Facebook Forty and Other Magic NumbersBlog posts, social media updates and email blasts are all very effective. No one argues that point, however, the best way to go about the content itself is still a mystery. Buffer’s Kevin Lee, may have finally unlocked a few answers in the case of best internet content practices with science and numbers.

Twitter’s Short Temperament

Twitter already has a pretty specific guideline in how many characters to use when creating tweets. While 140 characters may seem like a challenge to fit as many words in as possible, that couldn’t be any farther from the truth. According to the site itself, tweets less than 100 characters get a 17% percent higher engagement rate. Tweets between 71 and 100 characters are considered medium length and are ideal for encouraging retweets.

“These medium tweets have enough characters for the original poster to say something of value and for the person retweeting to add commentary as well.” ~Kevin Lee

The whole premise of Twitter is to create a place where blurbs can be easily read in short amounts of time. Embrace the parameters and you will notice a difference.

Facebook Forty

It may seem like a small number, but it sure produces big results. Like, 86% higher rate of engagement big. That said, 40 characters is virtually nothing and, in turn, difficult to adhere to. One way to gain interest without cutting words is to form a question. No matter what the length, posts that ask for participation, see participation. Posts between 80 and 119 characters that ask a question perform the best overall.

If you don’t see the results you would hope to or if you notice a decrease in traffic, do not be discouraged. Remember, Facebook recently changed its algorithm and that is affecting organic search.

Blog Post Bests

Sometimes, the hardest part of writing a blog post is giving it a fitting title and that’s because everyone knows that the title is huge. If the title doesn’t beg to be read, in this busy, impatient world, it won’t be. Again, as with most everything else, keep it concise.

The suggestion is 6 words, however, that’s not a lot of room to explain what you’re writing about. KISSmetrics says that the first and last three words should be the biggest consideration. Why? Because science shows that readers retain the first and last thing they read the best.

Remember, unique words and short headings make for better SEO as well. Plus, shorter headlines will make posting to social media easier for readers as the character length will always fit.
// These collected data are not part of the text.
(* ===== verification/TrafficStream.v ===== *)
(** * Encrypted frames of traffic tasks ([internal/transport/trafficstream])

    The frames of a traffic task travel as WebSocket messages, encrypted with the
    keys of a Noise handshake in which the client pins the key of the Gateway that
    its ticket names.  Contexts, deadlines and the gates that serialize readers
    and writers have no effect on the messages and are left out. *)

From S2P Require Import Prelude GoLib GoText WireReader.

(** ** Libraries: [gorilla/websocket] and [github.com/flynn/noise] *)

(** A WebSocket on a stream of the multiplexer: opening it at the client, the
    method and path of the request and accepting it at the server, and its binary
    (or other) messages. *)
Class WebSocketPackage := {
  NetConn : Type;
  Conn : Type;
  DialWebSocket : NetConn -> list string -> string -> result Conn; (* subprotocols, URL *)
  NextRequest : NetConn -> result (string * string);
  Upgrade : NetConn -> list string -> result Conn;
  Conn_Subprotocol : Conn -> string;
  SetReadLimit : Z -> Conn -> Conn;
  ReadMessage : Conn -> result (bool * bytes) * Conn; (* whether it is binary *)
  WriteMessage : bytes -> Conn -> result unit * Conn;
  Close : Conn -> Conn
}.

(** The states of a handshake and of a cipher; the randomness of a handshake is
    in [seed].  [noise_Public] is the public key of a private one (X25519 with the
    base point), as [GenerateKeypair] computes it.  [noise_New] is
    [NewHandshakeState] for the suite and the pattern of the program, which checks
    nothing of the keys; the last message gives two ciphers, the first for what
    the initiator sends. *)
Class NoisePackage := {
  HandshakeState : Type;
  CipherState : Type;
  noise_Public : bytes -> bytes;
  noise_New : bytes -> bool -> bytes -> bytes -> bytes -> option HandshakeState; (* seed, initiator, prologue, private and public key *)
  noise_WriteMessage : HandshakeState -> option (bytes * option (CipherState * CipherState) * HandshakeState);
  noise_ReadMessage : HandshakeState -> bytes -> option (option (CipherState * CipherState) * HandshakeState);
  noise_PeerStatic : HandshakeState -> bytes;
  noise_Encrypt : CipherState -> bytes -> bytes -> option (bytes * CipherState); (* associated data, plaintext *)
  noise_Decrypt : CipherState -> bytes -> bytes -> option (bytes * CipherState)
}.
Definition noise_MaxMsgLen : Z := 65535.

Section stream.
Context `{WebSocketPackage} `{NoisePackage}.

(** ** Constants and keys ([noise.go], [framing.go]) *)

Definition MaximumFrameBytes : Z := 14 + Z.shiftl 256 10.
Definition noiseOverhead : Z := 16.
Definition maximumCiphertext : Z := MaximumFrameBytes + noiseOverhead.
Definition NoisePublicKeyBytes : Z := 32.
Definition noiseHandshakeName : string := "kubeloop.traffic.noise.v1".
Definition frameAssociatedData : bytes := string_to_bytes "kubeloop.traffic.v1/frame".

Record NoiseStaticKeypair := mkNoiseStaticKeypair { Private : bytes; Public : bytes }.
Additionally, while writing a post, remember that people are not inclined to read long articles. In fact, viewers generally only stay on a page for about 7 minutes before they lose interest in what they are reading.

Email is Roomier

According to Mail Chimp, the amount of characters in a subject line is nowhere near as important as the content of the title itself. Specificity and knowing your target audience is key in email. Consider what your email is trying to accomplish and who you want to open it. From there, create an interesting and informative subject line.
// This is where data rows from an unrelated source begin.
Lemma object_at_insert m o f id a : object_at m id = Some (o, a) -> object_at (set_object m o f) id = Some (o, f a).
Proof. rewrite !object_at_Some. intros [H1 H2]. split; [done|]. cbn. by rewrite lookup_alter_eq, H2. Qed.

Lemma views_set m id o a f : wf m -> object_at m id = Some (o, a) -> views (set_object m o f) = <[id := view_of (f a)]> (views m).
Proof.
  intros W Ho. apply map_eq. intros id'. rewrite views_object. destruct (decide (id' = id)) as [->|Hne].
  - rewrite lookup_insert_eq. by rewrite (object_at_insert m o f id a Ho).
  - rewrite lookup_insert_ne by done. rewrite views_object. f_equal. unfold object_at. cbn [active set_object objects].
    apply object_at_Some in Ho as [Ho _]. destruct (active m !! id') as [o'|] eqn:E; [|done]. cbn.
    rewrite lookup_alter_ne; [done|]. intros ->. apply Hne. by eapply wf_key.
Qed.

Lemma wf_set m o f : wf m -> (forall a, ID (af_task (f a)) = ID (af_task a)) -> wf (set_object m o f).
Proof.
  intros [W1 W2] Hf. split; cbn [active objects next set_object].
  - intros id o' H. destruct (W1 id o' H) as (a & Ha & Hid). destruct (decide (o' = o)) as [->|Hne].
    + exists (f a). by rewrite lookup_alter_eq, Ha, Hf.
    + exists a. by rewrite lookup_alter_ne.
  - intros o' a [[-> (a' & H & _)]|[_ H]]%lookup_alter_Some; by eapply W2.
Qed.

(** The same for an entry that is given another task. *)
Lemma wf_set_at m id o a f : wf m -> object_at m id = Some (o, a) -> ID (af_task (f a)) = id -> wf (set_object m o f).
Proof.
  intros [W1 W2] [Ho Ha]%object_at_Some Hf. split; cbn [active objects next set_object].
  - intros id' o' H. destruct (W1 id' o' H) as (a' & Ha' & Hid). destruct (decide (o' = o)) as [->|Hne].
    + exists (f a). rewrite lookup_alter_eq, Ha. split; [done|]. rewrite Hf. by eapply wf_key.
    + exists a'. by rewrite lookup_alter_ne.
  - intros o' a' [[-> (a1 & H & _)]|[_ H]]%lookup_alter_Some; by eapply W2.
Qed.

Lemma wf_new m a : wf m -> wf (new_object m a).1.
Proof.
  intros [W1 W2]. split; cbn [new_object fst active objects next].
  - intros id o [[<- <-]|[Hne H]]%lookup_insert_Some; [exists a; by rewrite lookup_insert_eq|].
    destruct (W1 id o H) as (a' & Ha & Hid). exists a'. rewrite lookup_insert_ne; [done|]. intros Heq. apply W2 in Ha. lia.
  - intros o a' [[<- <-]|[_ H]]%lookup_insert_Some; [lia|]. apply W2 in H. lia.
Qed.

Lemma views_new m a : wf m -> views (new_object m a).1 = <[ID (af_task a) := view_of a]> (views m).
Proof.
  intros [W1 W2]. apply map_eq. intros id. rewrite views_object. unfold object_at. cbn [new_object fst active objects].
  destruct (decide (id = ID (af_task a))) as [->|Hne].
  - rewrite !lookup_insert_eq. cbn. by rewrite lookup_insert_eq.
  - rewrite !(lookup_insert_ne _ (ID (af_task a))) by done. rewrite views_object. unfold object_at.
    destruct (active m !! id) as [o|] eqn:E; [|done]. cbn. rewrite lookup_insert_ne; [done|]. intros <-.
    destruct (W1 id (next m) E) as (a' & Ha & _). apply W2 in Ha. lia.
Qed.

Lemma object_at_new m a : object_at (new_object m a).1 (ID (af_task a)) = Some (next m, a).
Proof. apply object_at_Some. cbn. by rewrite !lookup_insert_eq. Qed.

Lemma wf_delete m id : wf m -> wf (set_active m (delete id (active m))).
Proof. intros [W1 W2]. split; [|done]. cbn. intros id' o [_ H]%lookup_delete_Some. by apply W1. Qed.

Lemma views_delete m id : views (set_active m (delete id (active m))) = delete id (views m).
Proof. unfold views. cbn [active objects set_active]. by rewrite omap_delete. Qed.

(** *** Steps *)

Notation twp := (Threads.twp (C:=unit) fits).

Lemma good_budget lk hand off n n' m : good lk hand off n m -> (n' <= n)%nat -> good lk hand off n' m.
Proof. intros (W & L & C) Hn. split; [done|]. split; [done|]. by eapply core_budget. Qed.

Lemma good_mark lk hand off n m id o a state : good lk hand off n m -> object_at m id = Some (o, a) -> localID a = "" ->
  good lk hand ({[id]} ∪ off) n (set_object m o (set_state state)).
Proof.
  intros (W & L & C) Ho Hl. split; [by apply wf_set|]. split; [done|]. rewrite (views_set m id o a) by done.
  unfold view_of at 1. cbn [localID set_state info set_State in_State]. rewrite Hl. eapply core_mark; [|done]. rewrite (view_at m id o a) by done.
  unfold view_of. by rewrite Hl.
Qed.

Lemma good_pause lk hand off n m id o a f : good lk hand ({[id]} ∪ off) n m -> object_at m id = Some (o, a) -> view_of (f a) = ("", Paused) ->
  (forall a, ID (af_task (f a)) = ID (af_task a)) -> good lk hand off n (set_object m o f).
Proof.
  intros (W & L & C) Ho Hv Hf. split; [by apply wf_set|]. split; [done|]. rewrite (views_set m id o a), Hv by done.
  eapply core_pause; [by eapply view_at|done].
Qed.

Lemma good_same lk hand off n m id o a f : good lk hand off n m -> object_at m id = Some (o, a) -> view_of (f a) = view_of a ->
  ID (af_task (f a)) = id -> good lk hand off n (set_object m o f).
Proof.
  intros (W & L & C) Ho Hv Hf. split; [by eapply wf_set_at|]. split; [done|]. rewrite (views_set m id o a), Hv by done.
  rewrite insert_id; [done|]. by eapply view_at.
Qed.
If you think in numbers, 28-39 characters seem to have a higher click through rate, but that’s only by less than a percent. In other words, email is a chance to play around with what works best for your market. Test out lengths and include striking words to see what gets better results.

The internet and all the amazing technology that it has brought to communication is fascinating, useful and downright confusing. What works one day can be drastically different the next. The best way to see results is to test what works for your team. While guidelines are a great place to start, they are still just guidelines.

What content practices have worked for your team?